Surrogacy law will wait for experts to address critical issues

Stakeholders voice concern over unregulated multimillion-dollar industry

July 27, 2013 11:21 pm | Updated November 16, 2021 11:03 pm IST - NEW DELHI:

The Centre will set up an expert committee for wider consultations on the draft Assisted Reproductive Technologies (ART) Bill, 2010. The panel will deliberate on and address “grave and critical” concerns raised by stakeholders.

The decision was taken after the Planning Commission recommended substantive changes in the law and advised the Indian Council of Medical Research against pushing the draft Bill until after consultations were satisfactorily concluded.

The Commission will coordinate the process of forming and facilitating the committee towards developing an efficient regulatory framework and law.

At a meeting convened by the Commission here earlier this week, stakeholders made a pitched demand for setting up the expert committee, according to Sama, a non-governmental organisation working on women’s health.

The NGO was invited by the Commission as part of its Civil Society Window initiative to present its views on commercial surrogacy. The meeting, chaired by Commission member Syeda Hameed, was attended by representatives from the Commission, the Ministries of Health and Family Welfare and Law and Justice, the ICMR, the National Commission for Protection of Child Rights and the Office of the Registrar General of India.
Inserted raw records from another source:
Lemma order_step T I c headers r d d' : AccountStep T I c headers r d d' -> InOrder d -> InOrder d'.
Proof.
  intros Hs Ho. pose proof (fun id => users_grow _ _ _ _ _ _ _ id Hs) as Hgrow.
  destruct (names_step _ _ _ _ _ _ _ Hs Ho) as [Hfresh Hnames].
  destruct (verifications_in_order _ _ _ _ _ _ _ Hs Ho) as [Hverifs Hcodes]. split; [done|done| | |done|done].
  - apply sessions_step in Hs as [Hsub Hn _|row Hg Hu E Hn]; rewrite ?E, Hn; intros k row'.
    + intros Hrow. eapply lookup_weaken in Hrow; [|done]. apply (order_sessions d Ho) in Hrow as [? ?]. eauto.
    + intros [[<- <-]|[_ Hrow]]%lookup_insert_Some; [split; [lia|by apply Hgrow]|].
      apply (order_sessions d Ho) in Hrow as [? ?]. split; [lia|eauto].
  - apply identities_step in Hs as [E|k l l' Hl Hid E|k l _ _ Hu E]; rewrite E; intros k' l0.
    + intros Hl0. apply (order_identities d Ho) in Hl0. eauto.
    + intros [[<- <-]|[_ Hl0]]%lookup_insert_Some; [rewrite Hid; apply (order_identities d Ho) in Hl; eauto|].
      apply (order_identities d Ho) in Hl0. eauto.
    + intros [[<- <-]|[_ Hl0]]%lookup_insert_Some; [done|]. apply (order_identities d Ho) in Hl0. eauto.
Qed.

Lemma identities_kept_step T I c headers r d0 d d' :
  AccountStep T I c headers r d d' -> IdentitiesKept d0 d -> IdentitiesKept d0 d'.
Proof.
  intros Hs Hk k l Hl. destruct (Hk k l Hl) as (l1 & Hl1 & Hid).
  apply identities_step in Hs as [E|k' l0 l' Hl0 Hid' E|k' l' Hnone _ _ E]; rewrite E.
  - eauto.
  - destruct (decide (k' = k)) as [-> |]; [rewrite lookup_insert_eq; exists l'; split; [done|congruence]|].
    rewrite lookup_insert_ne by done. eauto.
  - rewrite lookup_insert_ne by congruence. eauto.
Qed.

(** C20. Through any requests no two users share a name or an address in any
    case, every session, identity and verification is of a user, an identity
    stays with the user it was given, no two verifications share a code, and
    none has more than five attempts. *)
Theorem accounts_stay_in_order c l s :
  InOrder (w_db s) -> others_keep (fun d => InOrder d /\ IdentitiesKept (w_db s) d) ->
  InOrder (w_db (served c l s)) /\ IdentitiesKept (w_db s) (w_db (served c l s)).
Proof.
  intros Hs Ho. apply (served_keeps (fun d => InOrder d /\ IdentitiesKept (w_db s) d)); [done| |].
  - intros pre headers r post d d' _ [Hd Hk] Hstep. split; [by eapply order_step|by eapply identities_kept_step].
  - split; [done|]. intros k link Hk. by exists link.
Qed.

(** ** Sessions *)

(** No session of a user but those there were. *)
Definition no_new_session (id : Z) d0 d : Prop :=
  forall k row, ad_sessions d !! k = Some row -> se_user_id row = id -> ad_sessions d0 !! k = Some row.

(** What admits a user to a session: their password, checked against the row
    of the name or address that the request has read, where that route exists;
    or an access token that the verifier has accepted for a request of the login
    frontend, with its identity admitted as this user. *)
Inductive AdmissionSeen (T : list Sight) (c : Config) headers (id : Z) : AccountRoute -> Prop :=
| seen_password body now d after u :
    cf_legacy_password_login_enabled c = true -> Ran now d after ∈ T ->
    user_named (text body "username") d = Some (id, u) ->
    password_matches (default EmptyString (body_field "password" body)) (Some (id, u)) = true ->
    AdmissionSeen T c headers id (Login body)
| seen_token body token i now d after w d' w' :
    oidc_bff_authorized c headers = true -> body_field "access_token" body = Some token ->
    Validated token (Some i) ∈ T -> Ran now d after ∈ T -> promote_body i now d w = (Ok (User_ id, d'), w') ->
    AdmissionSeen T c headers id (OidcExchange body).

Lemma granted_seen T I c headers r id : Granted T I c headers r id -> AdmissionSeen T c headers id r.
Proof.
  intros [body id' u now d Hc [_ [after Hm]] ? ?|body token i id' now d w d' w' Hb Ht Hv [_ [after Hm]] Hp].
  - by eapply seen_password.
  - by eapply seen_token.
Qed.

(** C19. Through any requests a user gains a session only by one of them that has
    itself seen what admits this user: a login with the password of the one
    their name or address finds, where that route exists, or an exchange of the
    login frontend whose access token was validated and whose identity was
    admitted as this user. *)
Theorem session_needs_proof c l s id :
  others_keep (no_new_session id (w_db s)) ->
  no_new_session id (w_db s) (w_db (served c l s))
  \/ exists pre headers r post, l = pre ++ (headers, r) :: post
        /\ AdmissionSeen (sights c pre (headers, r) s) c headers id r.
Proof.
  intros Ho. set (J := no_new_session id (w_db s)) in *. set (E := exists pre headers, _).
  apply (served_keeps (fun d => J d \/ E)); [by apply others_keep_or| |left; by intros k row].
  intros pre headers r post d d' Hl [Hd|HE] Hs; [|by right].
  apply sessions_step in Hs as [Hsub _ _|row Hg _ Hs _].
  - left. intros k row Hrow. eapply Hd, lookup_weaken; done.
  - destruct (decide (se_user_id row = id)) as [<- |Hne].
    + right. exists pre, headers, r, post. split; [done|]. by eapply granted_seen.
    + left. intros k row'. rewrite Hs. intros [[<- <-]|[_ Hrow]]%lookup_insert_Some Hid; [done|by eapply Hd].
Qed.

(** ** Checks *)

(** All that the requests have seen, latest first. *)
Fixpoint trail (c : Config) (l : list (HeaderMap * AccountRoute)) (s : World) : list Sight :=
  match l with
  | [] => []
  | e :: l => trail c l (request c e s) ++ w_seen (request c e s)
  end.

Lemma trail_snoc c l e s : trail c (l ++ [e]) s = w_seen (request c e (served c l s)) ++ trail c l s.
Proof.
  revert s. induction l as [|e' l IH]; intros s; cbn; [by rewrite app_nil_r|]. by rewrite IH, <- app_assoc.
Qed.

Section checks.
(** A user and a code. *)
Variables (id : Z) (code : string).

Definition of_code d : option LinkVerification :=
  v ← ad_verifications d !! id; if String.eqb (lv_code v) code then Some v else None.

Definition fresh_code d : bool := match of_code d with Some v => lv_attempt_count v =? 0 | None => false end.

(** The instants of the fetches made for this user and this code, the latest
    first, since a statement last left the code without attempts. *)
Fixpoint checks_of (seen : list Sight) : list (option Z) :=
  match seen with
  | [] => []
  | Ran _ _ after :: seen => if fresh_code after then [] else checks_of seen
  | Validated _ _ :: seen => checks_of seen
  | Fetched j v _ :: seen =>
      if (j =? id) && String.eqb (lv_code v) code then lv_last_attempt_at v :: checks_of seen else checks_of seen
  end.

(** Each at least the cooldown after the one before. *)
Definition cooled (later earlier : option Z) : Prop :=
  match later, earlier with Some l, Some e => e + seconds LINK_COOLDOWN_SECONDS <= l | _, _ => False end.

Definition within_limits (checks : list (option Z)) : Prop :=
  Z.of_nat (length checks) <= LINK_MAX_ATTEMPTS /\ Sorted cooled checks.

Definition counted (checks : list (option Z)) (v : LinkVerification) : Prop :=
  Z.of_nat (length checks) <= lv_attempt_count v <= LINK_MAX_ATTEMPTS
  /\ forall t, head checks = Some t -> cooled (lv_next_attempt_at v) t.

(** The row counts the fetches of its code, which keep to the limits. *)
Definition checks_kept (t : list Sight) d : Prop :=
  within_limits (checks_of t) /\ forall v, of_code d = Some v -> counted (checks_of t) v.

Lemma of_code_Some d v : of_code d = Some v <-> ad_verifications d !! id = Some v /\ lv_code v = code.
Proof.
  unfold of_code. destruct (ad_verifications d !! id) as [w|]; cbn; [|naive_solver].
  destruct (String.eqb_spec (lv_code w) code); naive_solver.
Qed.

Lemma kept_ran now d0 t d : checks_kept t d -> checks_kept (Ran now d0 d :: t) d.
Proof.
  intros [Hw Hc]. split; cbn; destruct (fresh_code d); [by repeat constructor|done| |done].
  intros v Hv. destruct (Hc v Hv) as [[? ?] _]. split; [cbn; lia|done].
Qed.

Lemma kept_created now d0 t d v :
  of_code d = Some v -> lv_attempt_count v = 0 -> checks_kept (Ran now d0 d :: t) d.
Proof.
  intros Hv Hn. unfold checks_kept. cbn. unfold fresh_code. rewrite Hv, Hn. cbn. split; [by repeat constructor|].
  intros v' [= <-]. split; [|done]. rewrite Hn. by vm_compute.
Qed.

(** An attempt keeps the count ahead. *)
Lemma counted_attempt checks v now : may_check now v = true -> counted checks v -> counted checks (attempted now v).
Proof.
  unfold may_check, counted, cooled. intros Hm [[Hl Hmax] Hh]. bool_props. split; [cbn; lia|]. intros t Ht. specialize (Hh t Ht).
  cbn. destruct (lv_next_attempt_at v) as [n|], t as [t|]; cbn in *; bool_props; [|done..]. unfold seconds, LINK_COOLDOWN_SECONDS in *. lia.
Qed.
The discussion flagged concerns over the unregulated multimillion-dollar industry, unethical practices, especially lack of protection of surrogate women’s health and rights, sex selection, lack of employment opportunities, health and rights of children born through surrogacy and issues of their citizenship.

In to the presence of R.S. Sharma (member-secretary Drafting Committee of the Draft ART Bills 2008 and 2010), members raised “short-sightedness” of some of the provisions, lack of transparency, consultative processes involving domain experts including organisations in the drafting of the Bill, and lack of clarity on nodal authority.

The ART Bill has been hanging fire since 2008 when the first draft was prepared. It was revised in 2010 but is yet to get Law Ministry approval, after which it will go to the Cabinet for clearance.